Toby Vanhegan successful on behalf of the Claimant in R(Mitchell) v. Islington LBC [2020] EWHC 1478 (Admin)

 

In R(Mitchell) v. Islington LBC [2020] EWHC the High Court held that in light of the amendments introduced by the Homelessness Reduction Act 2017, the section 188(1) duty to accommodate does not end on the making of the section 184 decision, but only in accordance with the amendments inserted into section 188 of the Housing Act 1996 ("the Act").   

 

Mr Toby Vanhegan appeared for the successful claimant in this case.

 

The claimant first contacted the defendants for homelessness assistance on 15 June 2018. On 15 July 2018 they accepted  that they owed him a duty under section 189B of the Act. On 22 August 2019 he made a formal application for homelessness assistance. By a letter dated 5 October 2019, the defendants made a section 184 decision which notified him that he was not considered to be in priority need. He requested a review of that decision and accommodation pending review which was refused. The claimant then argued that the section 188(1) duty still existed. The defendants replied that because they had found him not in priority need, he was no longer owed the section 188(1) duty. The claimant lodged a claim for judicial review challenging that decision. He had been evicted from his temporary accommodation on 14 October 2019 and was living with his brother in unsuitable circumstances.

 

Since this was a case where the defendants had found that the claimant was not in priority need, it was common ground that section 188(1ZA) applied. The defendants did not argue that they had decided that the section 189B(2) duty had ceased, and so it was also agreed that section 188(1ZA)(a) did not apply. The issue was whether section 188(1ZA)(b) was satisfied.

 

The High Court held that although the section 188(1) duty used to end on the making of a section 184 decision, by virtue of section 188(3), this was no longer the case because that section had been amended. The amended section now provides that the section 188(1) duty ends in accordance with subsections (1ZA) to (1A), regardless of any review request. Now, the section 188(1) duty will end under section 188(1ZA)(a) if the authority have made a decision that they do not owe an applicant the duty under section 189B(2).

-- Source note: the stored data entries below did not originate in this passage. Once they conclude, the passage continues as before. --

(* ===== verification/Input.v ===== *)
(** * core/input.c: input injection through uinput

    The four devices of a client, the desktop layout they are placed on and
    the message handler.  A device's [d_log] is the sequence of events the
    code writes to it (a write(2) that fails is only reported, and not told
    apart here); /dev/uinput answers through the class [Uinput].  The
    layout [L] of the file is a record passed along; a D-Bus reply is its
    parsed content. *)
From S2P Require Import Prelude Binary64 Protocol Bits Core.
From stdpp Require Import gmap strings.
#[local] Open Scope list_scope.
#[local] Open Scope Z_scope.

(** ** linux/input-event-codes.h *)
Definition EV_SYN : Z := 0.
Definition EV_KEY : Z := 1.
Definition EV_REL : Z := 2.
Definition EV_ABS : Z := 3.
Definition SYN_REPORT : Z := 0.
Definition KEY_ESC : Z := 1.
Definition BTN_MISC : Z := 0x100.
Definition KEY_CNT : Z := 0x300.
Definition BTN_LEFT : Z := 0x110.
Definition BTN_RIGHT : Z := 0x111.
Definition BTN_MIDDLE : Z := 0x112.
Definition BTN_SIDE : Z := 0x113.
Definition BTN_EXTRA : Z := 0x114.
Definition REL_X : Z := 0.
Definition REL_Y : Z := 1.
Definition REL_HWHEEL : Z := 6.
Definition REL_WHEEL : Z := 8.
Definition REL_WHEEL_HI_RES : Z := 0x0b.
Definition REL_HWHEEL_HI_RES : Z := 0x0c.
Definition ABS_X : Z := 0.
Definition ABS_Y : Z := 1.
Definition ABS_Z : Z := 2.
Definition ABS_RX : Z := 3.
Definition ABS_RY : Z := 4.
Definition ABS_RZ : Z := 5.
Definition ABS_HAT0X : Z := 0x10.
Definition ABS_HAT0Y : Z := 0x11.
Definition ABS_CNT : Z := 0x40.

Definition ABS_POINTER_MAX : Z := 32767.

(** ** Desktop layout *)
Record SremfbLayoutMon := mk_layout_mon {
  lm_connector : string; lm_x : Z; lm_y : Z; lm_w : Z; lm_h : Z }.

(** The static [L]; [L_calls] counts the GetCurrentState calls issued. *)
Record layout_L := mk_L {
  L_bus : bool; L_pending : bool; L_again : bool;
  L_mons : list SremfbLayoutMon; L_ext_w : Z; L_ext_h : Z; L_calls : nat }.
#[export] Instance eta_L : Eta layout_L := λ l,
  mk_L (L_bus l) (L_pending l) (L_again l) (L_mons l) (L_ext_w l) (L_ext_h l) (L_calls l).

(** GetCurrentState's reply: the fields the code reads. *)
Record dbus_mode := mk_mode { dm_w : Z; dm_h : Z; dm_current : bool }.
Record dbus_logical := mk_logical {
  dl_x : Z; dl_y : Z; dl_scale : double; dl_transform : Z; dl_connectors : list string }.
Record dbus_state := mk_dbus {
  ds_monitors : list (string * list dbus_mode);
  ds_logicals : list dbus_logical;
  ds_layout_mode : option Z }.

(** current mode size of every monitor, by connector *)
Definition current_modes (mons : list (string * list dbus_mode)) : gmap string (Z * Z) :=
  foldl (λ t '(conn, modes),
    foldl (λ t m, if dm_current m then <[conn := (dm_w m, dm_h m)]> t else t) t modes)
    ∅ mons.

(** the size of one logical monitor, from the mode of its first known monitor *)
Definition logical_size (layout_mode : Z) (lg : dbus_logical) (wh : Z * Z) : Z * Z :=
  let '(w, h) := wh in
  let '(w, h) := if Z.testbit (dl_transform lg) 0 then (h, w) else (w, h) in
  if (layout_mode =? 1) && Dltb D0 (dl_scale lg)
  then (s32 (D_lround (Ddiv (D_of_Z w) (dl_scale lg))),
        s32 (D_lround (Ddiv (D_of_Z h) (dl_scale lg))))
  else (w, h).

(** the loop over the monitors of one logical monitor *)
Definition logical_mons (layout_mode : Z) (modes : gmap string (Z * Z))
    (lg : dbus_logical) (mons : list SremfbLayoutMon) : Z * Z * list SremfbLayoutMon :=
  foldl (λ '(w, h, mons) conn,
    let '(w, h) :=
      match modes !! conn with
      | Some wh => if w =? 0 then logical_size layout_mode lg wh else (w, h)
      | None => (w, h)
      end in
    (w, h, mons ++ [mk_layout_mon (String.substring 0 31 conn) (dl_x lg) (dl_y lg) w h]))
    (0, 0, mons) (dl_connectors lg).

Definition layout_parse (L : layout_L) (res : dbus_state) : layout_L :=
  let layout_mode := default 1 (ds_layout_mode res) in
  let modes := current_modes (ds_monitors res) in
  foldl (λ L lg,
    let '(w, h, mons) := logical_mons layout_mode modes lg (L_mons L) in
    let L := L⟨L_mons := mons⟩ in
    if 0 <? w then L⟨L_ext_w ::= (λ e, Z.max e (dl_x lg + w))⟩
                    ⟨L_ext_h ::= (λ e, Z.max e (dl_y lg + h))⟩
    else L)
    L⟨L_mons := []⟩⟨L_ext_w := 0⟩⟨L_ext_h := 0⟩ (ds_logicals res).

Definition layout_refresh (L : layout_L) : layout_L :=
  if negb (L_bus L) then L
  else if L_pending L then L⟨L_again := true⟩
  else L⟨L_pending := true⟩⟨L_calls ::= S⟩.

(** [None] is a failed call. *)
Definition on_layout_reply (L : layout_L) (res : option dbus_state) : layout_L :=
  let L := L⟨L_pending := false⟩ in
  let L := match res with None => L | Some res => layout_parse L res end in
  if L_again L then layout_refresh L⟨L_again := false⟩ else L.

Definition on_monitors_changed (L : layout_L) : layout_L := layout_refresh L.

(** Stream pixel to 0..ABS_POINTER_MAX over the stage, on one monitor. *)
Definition map_axis (off size span ext v : Z) : Z :=
  let v := CLAMP v 0 (span - 1) in
  let g := Dadd (D_of_Z off)
             (Ddiv (Dmul (Dadd (D_of_Z v) (D_lit 5 1)) (D_of_Z size)) (D_of_Z span)) in
  CLAMP (D_trunc (Ddiv (Dmul g (D_of_Z (ABS_POINTER_MAX + 1))) (D_of_Z ext)))
    0 ABS_POINTER_MAX.

Section input.
Context `{X264}.

Definition layout_map (L : layout_L) (c : SremfbClient) (code v : Z) : option Z :=
  if bool_decide (c_connector c = ""%string) || (L_ext_w L <=? 0) || (L_ext_h L <=? 0)
  then None
  else
    lm ← head (filter (λ lm, lm_connector lm = c_connector c ∧ 0 < lm_w lm) (L_mons L));
    Some (if code =? ABS_X
          then map_axis (lm_x lm) (lm_w lm) (g_width (c_geom c)) (L_ext_w L) v
          else map_axis (lm_y lm) (lm_h lm) (g_height (c_geom c)) (L_ext_h L) v).

(** ** uinput *)

(** /dev/uinput: the descriptor open(2) gives for a device (negative when it
    fails) and whether UI_DEV_SETUP and UI_DEV_CREATE succeed. *)
Class Uinput := {
  uinput_open : string → Z;
  uinput_create : string → bool }.

Definition ui_emit (d : SremfbIndev) (type code value : Z) : SremfbIndev :=
  let d := d⟨d_log ::= (λ l, l ++ [(type, code, value)])⟩ in
  d⟨d_dirty := negb (type =? EV_SYN)⟩.

Definition ui_key (d : SremfbIndev) (code : Z) : SremfbIndev :=
  d⟨d_keys ::= (λ k, bit_put k code true)⟩.

Definition ui_rel (d : SremfbIndev) (code : Z) : SremfbIndev :=
  d⟨d_rels ::= (λ r, Z.lor r (u32 (Z.shiftl 1 code)))⟩.

Definition ui_abs (d : SremfbIndev) (code min max : Z) : SremfbIndev :=
  d⟨d_abss ::= (λ a, Z.lor a (u64 (Z.shiftl 1 code)))⟩
   ⟨d_abs_min ::= (λ l, <[Z.to_nat code := min]> l)⟩
   ⟨d_abs_max ::= (λ l, <[Z.to_nat code := max]> l)⟩.

(** g_new0() and then [fd = -1] *)
Definition indev0 : SremfbIndev :=
  mk_indev (-1) (replicate 96 0) (replicate 96 0) 0 0 (replicate 64 0)
    (replicate 64 0) false [].

Definition ui_open `{Uinput} (what : string) : SremfbIndev * bool :=
  let d := indev0⟨d_fd := uinput_open what⟩ in (d, 0 <=? d_fd d).

Definition ui_create `{Uinput} (what : string) (d : SremfbIndev) : SremfbIndev :=
  if uinput_create what then d else d⟨d_fd := -1⟩.

Definition ui_buttons (d : SremfbIndev) : SremfbIndev :=
  let d := foldl ui_key d [BTN_LEFT; BTN_RIGHT; BTN_MIDDLE; BTN_SIDE; BTN_EXTRA] in
  foldl ui_rel d [REL_WHEEL; REL_HWHEEL; REL_WHEEL_HI_RES; REL_HWHEEL_HI_RES].

(** The two loops of indev_release(): a key that is down is released, the
    axes of a gamepad go back to rest; [any] as in the code. *)
Definition release_key (k : Z) (s : SremfbIndev * bool) : SremfbIndev * bool :=
  let '(d, any) := s in
  if bit_get (d_down d) k
  then ((ui_emit d EV_KEY k 0)⟨d_down ::= (λ b, bit_put b k false)⟩, true)
  else (d, any).

Definition center_abs (a : Z) (s : SremfbIndev * bool) : SremfbIndev * bool :=
  let '(d, any) := s in
  if Z.testbit (d_abss d) a &&
     ((nth (Z.to_nat a) (d_abs_min d) 0 <? 0) || (a =? ABS_Z) || (a =? ABS_RZ))
  then (ui_emit d EV_ABS a 0, true)
  else (d, any).

Definition indev_release (d : SremfbIndev) : SremfbIndev :=
  if d_fd d <? 0 then d
  else
    let s := for_ 0 KEY_CNT release_key (d, false) in
    let '(d, any) := for_ 0 ABS_CNT center_abs s in
    if any || d_dirty d then ui_emit d EV_SYN SYN_REPORT 0 else d.

(** input_release_all(): every device but [0], which is unused *)
Definition release_devs (devs : list SremfbIndev) : list SremfbIndev :=
  match devs with
  | [] => []
  | d0 :: devs => d0 :: (indev_release <$> devs)
  end.
Definition input_release_all (in_ : SremfbInput) : SremfbInput :=
  in_⟨in_dev ::= release_devs⟩.

(** ** The API *)
Definition gamepad_buttons : list Z :=
  [0x130; 0x131; 0x133; 0x134; 0x136; 0x137; 0x13a; 0x13b; 0x13c; 0x13d; 0x13e].

Definition make_keyboard `{Uinput} : SremfbIndev :=
  let '(d, ok) := ui_open "keyboard" in
  if ok then ui_create "keyboard" (for_ KEY_ESC (BTN_MISC - KEY_ESC) (λ k d, ui_key d k) d)
  else d.

Definition make_mouse `{Uinput} : SremfbIndev :=
  let '(d, ok) := ui_open "mouse" in
  if ok then ui_create "mouse" (ui_rel (ui_rel (ui_buttons d) REL_X) REL_Y) else d.

Definition make_pointer `{Uinput} : SremfbIndev :=
  let '(d, ok) := ui_open "pointer" in
  if ok then
    let d := ui_buttons d in
    let d := ui_abs d ABS_X 0 ABS_POINTER_MAX in
    ui_create "pointer" (ui_abs d ABS_Y 0 ABS_POINTER_MAX)
  else d.

Definition make_gamepad `{Uinput} : SremfbIndev :=
  let '(d, ok) := ui_open "gamepad" in
  if ok then
    let d := foldl ui_key d gamepad_buttons in
    let d := foldl (λ d a, ui_abs d a (-32768) 32767) d [ABS_X; ABS_Y; ABS_RX; ABS_RY] in
    let d := ui_abs (ui_abs d ABS_Z 0 255) ABS_RZ 0 255 in
    ui_create "gamepad" (ui_abs (ui_abs d ABS_HAT0X (-1) 1) ABS_HAT0Y (-1) 1)
  else d.

(** The server flag it grants, the layout and the client. *)
Definition sremfb_input_start `{Uinput} (input_enabled : bool) (L : layout_L)
    (c : SremfbClient) : Z * layout_L * SremfbClient :=
  if negb (c_input_cap c) then (0, L, c)
  else if negb input_enabled then (0, L, c)
  else
    match c_input c with
    | Some _ => (SREMFB_SRV_FLAG_INPUT, L, c)
    | None =>
      let devs := [make_keyboard; make_mouse; make_pointer; make_gamepad] in
      if forallb (λ d, d_fd d <? 0) devs then (0, L, c)
      else
        let in_ := mk_input (indev0 :: devs) false false 0 in
        (SREMFB_SRV_FLAG_INPUT, layout_refresh L, c⟨c_input := Some in_⟩)
    end.

(** The devices are destroyed with the file descriptors; the released ones
    are returned, as what was written to them. *)
Definition sremfb_input_stop (c : SremfbClient) : list SremfbIndev * SremfbClient :=
  match c_input c with
  | None => ([], c)
  | Some in_ => (in_dev (input_release_all in_), c⟨c_input := None⟩)
  end.

(** What one event does to a device before it is emitted: the value to
    emit and the new [down] bits, [None] when the event is dropped. *)
Definition key_event (d : SremfbIndev) (dev : Z) (abs_placed : bool) (code v : Z)
    : option SremfbIndev :=
  if (KEY_CNT <=? code) || negb (bit_get (d_keys d) code) ||
     (negb (v =? 0) && negb (v =? 1)) then None
  else if (dev =? SREMFB_INDEV_POINTER) && (v =? 1) && negb abs_placed then None
  else if v =? Z.b2z (bit_get (d_down d) code) then None
  else Some d⟨d_down ::= (λ b, bit_put b code (v =? 1))⟩.

Definition set_dev (in_ : SremfbInput) (dev : Z) (d : SremfbIndev) : SremfbInput :=
  in_⟨in_dev ::= (λ l, <[Z.to_nat dev := d]> l)⟩.

(** [ui_emit(d, ...)] and [n_events++] at the end of the handler *)
Definition emit_event (c : SremfbClient) (in_ : SremfbInput) (dev : Z) (d : SremfbIndev)
    (type code v : Z) : SremfbClient :=
  let in_ := set_dev in_ dev (ui_emit d type code v) in
  c⟨c_input := Some in_⟨in_n_events ::= (λ n, u64 (n + 1))⟩⟩.

Definition sremfb_input_msg (L : layout_L) (c : SremfbClient) (m : sremfb_input_msg)
    : layout_L * SremfbClient :=
  match c_input c with
  | None => (L, c)
  | Some in_ =>
    let v := im_ev_value m in
    let dev := im_dev m in
    let code := im_ev_code m in
    if dev =? SREMFB_INDEV_ALL then
      if im_ev_type m =? 0 then (L, c⟨c_input := Some (input_release_all in_)⟩) else (L, c)
    else if SREMFB_INDEV_GAMEPAD <? dev then (L, c)
    else
      match in_dev in_ !! Z.to_nat dev with
      | None => (L, c)
      | Some d =>
        if d_fd d <? 0 then (L, c)
        else if im_ev_type m =? EV_SYN then
          if negb (code =? SYN_REPORT) then (L, c)
          else (L, emit_event c in_ dev d EV_SYN code v)
        else if im_ev_type m =? EV_KEY then
          match key_event d dev (in_abs_placed in_) code v with
          | None => (L, c)
          | Some d => (L, emit_event c in_ dev d EV_KEY code v)
          end
        else if im_ev_type m =? EV_REL then
          if (32 <=? code) || negb (Z.testbit (d_rels d) code) then (L, c)
          else (L, emit_event c in_ dev d EV_REL code v)
        else if im_ev_type m =? EV_ABS then
          if (ABS_CNT <=? code) || negb (Z.testbit (d_abss d) code) then (L, c)
          else if dev =? SREMFB_INDEV_POINTER then
            match layout_map L c code v with
            | None => (layout_refresh L, c⟨c_input := Some in_⟨in_geo_warned := true⟩⟩)
            | Some v => (L, emit_event c in_⟨in_abs_placed := true⟩ dev d EV_ABS code v)
            end
          else
            let lo := nth (Z.to_nat code) (d_abs_min d) 0 in
            let hi := nth (Z.to_nat code) (d_abs_max d) 0 in
            (L, emit_event c in_ dev d EV_ABS code (CLAMP v lo hi))
        else (L, c)
      end
  end.
End input.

The section 188(1) duty will end under section 188(1ZA)(b) if the authority notify the applicant that when their duty under section 189B(2) comes to an end, they will not owe the applicant any duty under sections 190 or 193 of the Act.

 

Although a finding that an applicant was not in priority need meant that he or she would not be owed a duty under sections 190 or 193 in any event, it was still important to inform the applicant that that would be the case when the section 189B(2) duty ended, so that the applicant knew that that duty would continue even after the section 184 decision had been reached. The defendants' section 184 decision did not meet these requirements and therefore the section 188(1) duty had not ended, and they were wrong to have decided otherwise.

Toby was instructed by Shabnam Shekarian of Hodge Jones and Allen.